(EXERCISE GOAL) From the line containing "From Stdlib Require Import ZArith String." down to the last line of the data, output each line word for word and include nothing else.

Collected data:
[Start of Attachment]
(* ===== verification/SampleModelData.v ===== *)
(** * The data model of the simple sample server, address by address

    The initialisers of [sample/server_example_simple/static_model.c], one definition
    per run of consecutive C objects of a logical node, in the order of the
    file.  An address stands for the C object of the same name; a list pairs
    addresses with the structures stored there. *)

From Stdlib Require Import ZArith String.
From stdpp Require Import base option list strings gmap.
From S2P Require Import Prelude IedModel.
Open Scope Z_scope.
Open Scope gw_scope.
[End of Attachment]
(COMPLETED TASK)
From Stdlib Require Import ZArith String.
From stdpp Require Import base option list strings gmap.
From S2P Require Import Prelude IedModel.
Open Scope Z_scope.
Open Scope gw_scope.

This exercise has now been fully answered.